(** ** Rows: dictionaries of integers, with the schema *)

Record Row := { schema : string; values : gmap string Z }.

(** [int(row[name])].  [load] gives every row a value under every name the
    report reads ([load_sound] below), so the default is never used. *)
Definition get (row : Row) (name : string) : Z := default 0 (values row !! name).
Definition test (row : Row) (name : string) : bool := negb (get row name =? 0).

Definition put (name : string) (v : Z) (row : Row) : Row :=
  {| schema := schema row; values := <[name := v]> (values row) |}.

Definition lane_name (prefix : string) (lane : Z) (suffix : string) : string :=
  prefix +:+ str_int lane +:+ suffix.

Definition hex_fields (schema : string) : list string :=
  BASE_HEX_FIELDS ++ (if is_v2 schema then V2_HEX_FIELDS else []).
Definition dec_fields (schema : string) : list string :=
  BASE_DEC_FIELDS ++ (if is_v2 schema then V2_DEC_FIELDS else []).

Definition lane_columns (prefix : string) (lane : Z) : list string :=
  [lane_name prefix lane "_uid"; lane_name prefix lane "_pc"; lane_name prefix lane "_instr"].
Definition required (schema : string) : list string :=
  ["schema"] ++ hex_fields schema ++ dec_fields schema
  ++ mjoin ((λ '(_, _, prefix), mjoin (lane_columns prefix <$> zrange 0 3))
              <$> stages_for_schema schema).

Definition subset (names fieldnames : list string) : bool :=
  bool_decide (Forall (λ name, name ∈ fieldnames) names).

(** The loops that fill a row. *)
Definition read_field (raw : Csv.Row) (base : Z) (row : Row) (field : string) : result Row :=
  v ← int_column raw field base; Ok (put field v row).
Definition read_optional (raw : Csv.Row) (fieldnames : list string) (base : Z) (row : Row)
    (field : string) : result Row :=
  if bool_decide (field ∈ fieldnames) then read_field raw base row field
  else Ok (put field 0 row).
Definition zero_fields (fields present : list string) (row : Row) : Row :=
  foldl (λ row field, put field 0 row) row (filter (λ field, field ∉ present) fields).

(** Checks one lane of one stage and enters it in the row; the identity of a
    UID is fixed by its first appearance from the dispatch queue on. *)
Abbreviation Identities := (gmap Z (Z * Z)).

Definition tracked (prefix : string) : bool :=
  bool_decide (prefix ∈ ["q"; "i"; "c"; "r"]).

Definition read_lane (raw : Csv.Row) (line_number : Z) (prefix : string) (mask : Z)
    (s : Row * Identities) (lane : Z) : result (Row * Identities) :=
  let '(row, identities) := s in
  uid ← int_column raw (lane_name prefix lane "_uid") 16;
  pc ← int_column raw (lane_name prefix lane "_pc") 16;
  instr ← int_column raw (lane_name prefix lane "_instr") 16;
  let row := put (lane_name prefix lane "_instr") instr
               (put (lane_name prefix lane "_pc") pc
                  (put (lane_name prefix lane "_uid") uid row)) in
  if negb (bit mask lane) then Ok (row, identities) else
  raise (ValueError ("line " +:+ str_int line_number +:+ ": valid " +:+ prefix
                     +:+ str_int lane +:+ " has UID zero")) when uid =? 0;;
  if negb (tracked prefix) then Ok (row, identities) else
  let old := default (pc, instr) (identities !! uid) in
  raise (ValueError ("line " +:+ str_int line_number +:+ ": UID " +:+ hex_int uid
                     +:+ " changed identity")) when negb (bool_decide (old = (pc, instr)));;
  Ok (row, <[uid := old]> identities).

Definition read_stage (raw : Csv.Row) (line_number : Z) (s : Row * Identities)
    (stage : string * string * string) : result (Row * Identities) :=
  let '(_, mask_field, prefix) := stage in
  foldM (read_lane raw line_number prefix (get (s.1) mask_field)) s (zrange 0 3).

(** One turn of the loop over the rows. *)
Definition read_row (schema : string) (fieldnames : list string)
    (s : list Row * Identities) (numbered : Z * Csv.Row) : result (list Row * Identities) :=
  let '(rows, identities) := s in
  let '(line_number, raw) := numbered in
  row ← foldM (read_field raw 16) {| schema := schema; values := ∅ |} (hex_fields schema);
  row ← foldM (read_field raw 10) row (dec_fields schema);
  let row := put "data_fields_present" (Z.b2z (subset V2_OPTIONAL_HEX_FIELDS fieldnames)) row in
  let row := put "window_fields_present" (Z.b2z (subset V2_OPTIONAL_DEC_FIELDS fieldnames)) row in
  row ← foldM (read_optional raw fieldnames 16) row V2_OPTIONAL_HEX_FIELDS;
  row ← foldM (read_optional raw fieldnames 10) row V2_OPTIONAL_DEC_FIELDS;
  let row := zero_fields V2_HEX_FIELDS (hex_fields schema) row in
  let row := zero_fields V2_DEC_FIELDS (dec_fields schema) row in
  let row := if ends_with "v1" schema then put "block_lane" 3 row else row in
  s ← foldM (read_stage raw line_number) (row, identities) (stages_for_schema schema);
  Ok (rows ++ [s.1], s.2).

(** The one schema of the rows. *)
Definition the_schema (raw_rows : list Csv.Row) : result string :=
  all ← mapR (λ raw, column raw "schema") raw_rows;
  match remove_dups all with
  | [Some schema] =>
      raise (ValueError ("unsupported schema " +:+ repr schema))
        when negb (bool_decide (schema ∈ SCHEMAS));;
      Ok schema
  | [None] => Err (ValueError "unsupported schema None")
  | schemas =>
      names ← mapR (λ s, match s with
                         | Some s => Ok s
                         | None => Err (TypeError "'<' not supported")
                         end) schemas;
      Err (ValueError ("trace mixes schemas: " +:+ join ", " (sort_strings names)))
  end.

Definition load (t : Table) : result (list Row) :=
  match fieldnames t with
  | None => Err (ValueError "trace has no CSV header")
  | Some fieldnames =>
      raise (ValueError "trace contains no cycle rows") when bool_decide (rows t = []);;
      schema ← the_schema (rows t);
      let missing := missing_columns (required schema) t in
      raise (ValueError ("trace is missing columns: " +:+ join ", " missing))
        when negb (bool_decide (missing = []));;
      s ← foldM (read_row schema fieldnames) ([], ∅)
            ((λ '(n, raw), (n + 2, raw)) <$> enumerate (rows t));
      Ok (s.1)
  end.

(** ** Fields of a row *)

Fixpoint pos_bits (p : positive) : Z :=
  match p with xH => 1 | xO p => pos_bits p | xI p => 1 + pos_bits p end.
(** [value.bit_count()]: the ones of the magnitude. *)
Definition popcount (value : Z) : Z :=
  match value with Z0 => 0 | Zpos p | Zneg p => pos_bits p end.

Definition lane_value (row : Row) (field : string) (lane : Z) : Z :=
  Z.land (Z.shiftr (get row field) (lane * 5)) 0x1F.
Definition candidate_pipe (row : Row) (lane : Z) : Z :=
  Z.land (Z.shiftr (get row "candidate_pipe") (lane * 2)) 0x3.

Definition short_pc (pc : Z) : string := hex_pad 4 (Z.land pc 0xffff).

Definition stage_text (row : Row) (mask_field prefix : string) : string :=
  let mask := get row mask_field in
  let values :=
    (λ lane, hex_int (get row (lane_name prefix lane "_uid")) +:+ "@"
             +:+ short_pc (get row (lane_name prefix lane "_pc")))
      <$> filter (λ lane, bit mask lane = true) (zrange 0 3) in
  if bool_decide (values = []) then "-" else join "/" values.

(** [s.upper()] *)
Definition upper_char (c : Ascii.ascii) : Ascii.ascii :=
  if (97 <=? code c) && (code c <=? 122) then char_of (code c - 32) else c.
Definition upper (s : string) : string := of_chars (upper_char <$> chars s).

Definition reason_name (reason : Z) : string :=
  upper (default ("reason_" +:+ str_int reason) (d_get reason BLOCK_REASONS)).

Definition block_details (row : Row) (lane : Z) (name : string) : list string :=
  (if bit (get row "raw_rs1") lane
   then ["rs1=x" +:+ str_int (lane_value row "candidate_rs1" lane)] else [])
  ++ (if bit (get row "raw_rs2") lane
      then ["rs2=x" +:+ str_int (lane_value row "candidate_rs2" lane)] else [])
  ++ (if String.prefix "WAW" name
      then ["rd=x" +:+ str_int (lane_value row "candidate_rd" lane)] else []).

Definition in_lanes (lane : Z) : bool := (0 <=? lane) && (lane <? 3).   (* in range(3) *)

Definition block_text (row : Row) : option string :=
  if negb (is_v2 (schema row)) then None else
  let reason := get row "block_reason" in
  if reason =? 0 then None else
  let lane := get row "block_lane" in
  let name := reason_name reason in
  if negb (in_lanes lane) then Some ("BLOCK=" +:+ name +:+ "@Q?") else
  let uid := get row (lane_name "q" lane "_uid") in
  let pc := get row (lane_name "q" lane "_pc") in
  let pipe := default "?" (d_get (candidate_pipe row lane) PIPE_NAMES) in
  let details := block_details row lane name in
  let suffix := if bool_decide (details = []) then ""
                else "(" +:+ join "," details +:+ ")" in
  Some ("BLOCK=" +:+ name +:+ "@Q" +:+ str_int lane +:+ ":" +:+ hex_int uid +:+ "@"
        +:+ short_pc pc +:+ "/" +:+ pipe +:+ suffix).

Definition label_if (b : bool) (label : string) : list string := if b then [label] else [].

Definition writeback_label (row : Row) (lane : Z) : list string :=
  let rd := Z.land (Z.shiftr (get row "retire_gpr_rd") (lane * 5)) 0x1f in
  let data := Z.land (Z.shiftr (get row "retire_gpr_data") (lane * 64)) (Z.shiftl 1 64 - 1) in
  label_if (bit (get row "retire_gpr_write") lane)
    ("WB" +:+ str_int lane +:+ "=x" +:+ str_int rd +:+ ":" +:+ hex_int data).

Definition data_labels (row : Row) : list string :=
  let tag := str_int (get row "mem_req_tag") in
  let addr := hex_int (get row "mem_req_addr") in
  label_if (test row "mem_req_valid" && test row "mem_req_ready")
    (if test row "mem_write"
     then "MEMW[t" +:+ tag +:+ "]@" +:+ addr +:+ "=" +:+ hex_int (get row "mem_req_wdata")
          +:+ "/" +:+ hex_pad 2 (get row "mem_req_wstrb")
     else "MEMR[t" +:+ tag +:+ "]@" +:+ addr)
  ++ label_if (test row "mem_resp_valid" && test row "mem_resp_ready")
       ("MEMRESP[t" +:+ str_int (get row "mem_resp_tag") +:+ "]="
        +:+ hex_int (get row "mem_resp_rdata"))
  ++ mjoin (writeback_label row <$> zrange 0 3).

Definition stall_labels (row : Row) : string :=
  let labels :=
    match block_text row with Some block => [block] | None => [] end
    ++ label_if (test row "raw") ("RAW=" +:+ hex_int (get row "raw"))
    ++ label_if (test row "waw") ("WAW=" +:+ hex_int (get row "waw"))
    ++ label_if (test row "read_port") ("RPORT=" +:+ hex_int (get row "read_port"))
    ++ label_if (test row "barrier") "BARRIER"
    ++ label_if (test row "bp_fetch_stall" || test row "bp_decode_stall") "BPSTALL"
    ++ label_if (test row "redirect") "REDIRECT"
    ++ label_if (test row "fetch_req_valid" && negb (test row "fetch_req_ready")) "IF_REQ_WAIT"
    ++ label_if (test row "mem_req_valid" && negb (test row "mem_req_ready")) "LSU_REQ_WAIT"
    ++ label_if (test row "lsu_order_block") "LSU_ORDER"
    ++ label_if (test row "dispatch_q" && negb (test row "issue_valid")) "NOISSUE"
    ++ (if test row "data_fields_present" then data_labels row else []) in
  if bool_decide (labels = []) then "-" else join "+" labels.

(** ** The summary *)

Abbreviation Counter := (gmap string Z).
Definition count_of (counts : Counter) (name : string) : Z := default 0 (counts !! name).

(** [counts[name] += n] *)
Definition count (counts : Counter) (increment : string * Z) : Counter :=
  let '(name, n) := increment in <[name := count_of counts name + n]> counts.

Definition flag (name : string) (b : bool) : string * Z := (name, Z.b2z b).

* ASSIGNMENT *
Reproduce word for word the material above, beginning with the line that contains "let row := zero_fields V2_HEX_FIELDS" and ending with the line that contains "match value with".

* EXERCISE OUTPUT *
  let row := zero_fields V2_HEX_FIELDS (hex_fields schema) row in
  let row := zero_fields V2_DEC_FIELDS (dec_fields schema) row in
  let row := if ends_with "v1" schema then put "block_lane" 3 row else row in
  s ← foldM (read_stage raw line_number) (row, identities) (stages_for_schema schema);
  Ok (rows ++ [s.1], s.2).

(** The one schema of the rows. *)
Definition the_schema (raw_rows : list Csv.Row) : result string :=
  all ← mapR (λ raw, column raw "schema") raw_rows;
  match remove_dups all with
  | [Some schema] =>
      raise (ValueError ("unsupported schema " +:+ repr schema))
        when negb (bool_decide (schema ∈ SCHEMAS));;
      Ok schema
  | [None] => Err (ValueError "unsupported schema None")
  | schemas =>
      names ← mapR (λ s, match s with
                         | Some s => Ok s
                         | None => Err (TypeError "'<' not supported")
                         end) schemas;
      Err (ValueError ("trace mixes schemas: " +:+ join ", " (sort_strings names)))
  end.

Definition load (t : Table) : result (list Row) :=
  match fieldnames t with
  | None => Err (ValueError "trace has no CSV header")
  | Some fieldnames =>
      raise (ValueError "trace contains no cycle rows") when bool_decide (rows t = []);;
      schema ← the_schema (rows t);
      let missing := missing_columns (required schema) t in
      raise (ValueError ("trace is missing columns: " +:+ join ", " missing))
        when negb (bool_decide (missing = []));;
      s ← foldM (read_row schema fieldnames) ([], ∅)
            ((λ '(n, raw), (n + 2, raw)) <$> enumerate (rows t));
      Ok (s.1)
  end.

(** ** Fields of a row *)

Fixpoint pos_bits (p : positive) : Z :=
  match p with xH => 1 | xO p => pos_bits p | xI p => 1 + pos_bits p end.
(** [value.bit_count()]: the ones of the magnitude. *)
Definition popcount (value : Z) : Z :=
  match value with Z0 => 0 | Zpos p | Zneg p => pos_bits p end.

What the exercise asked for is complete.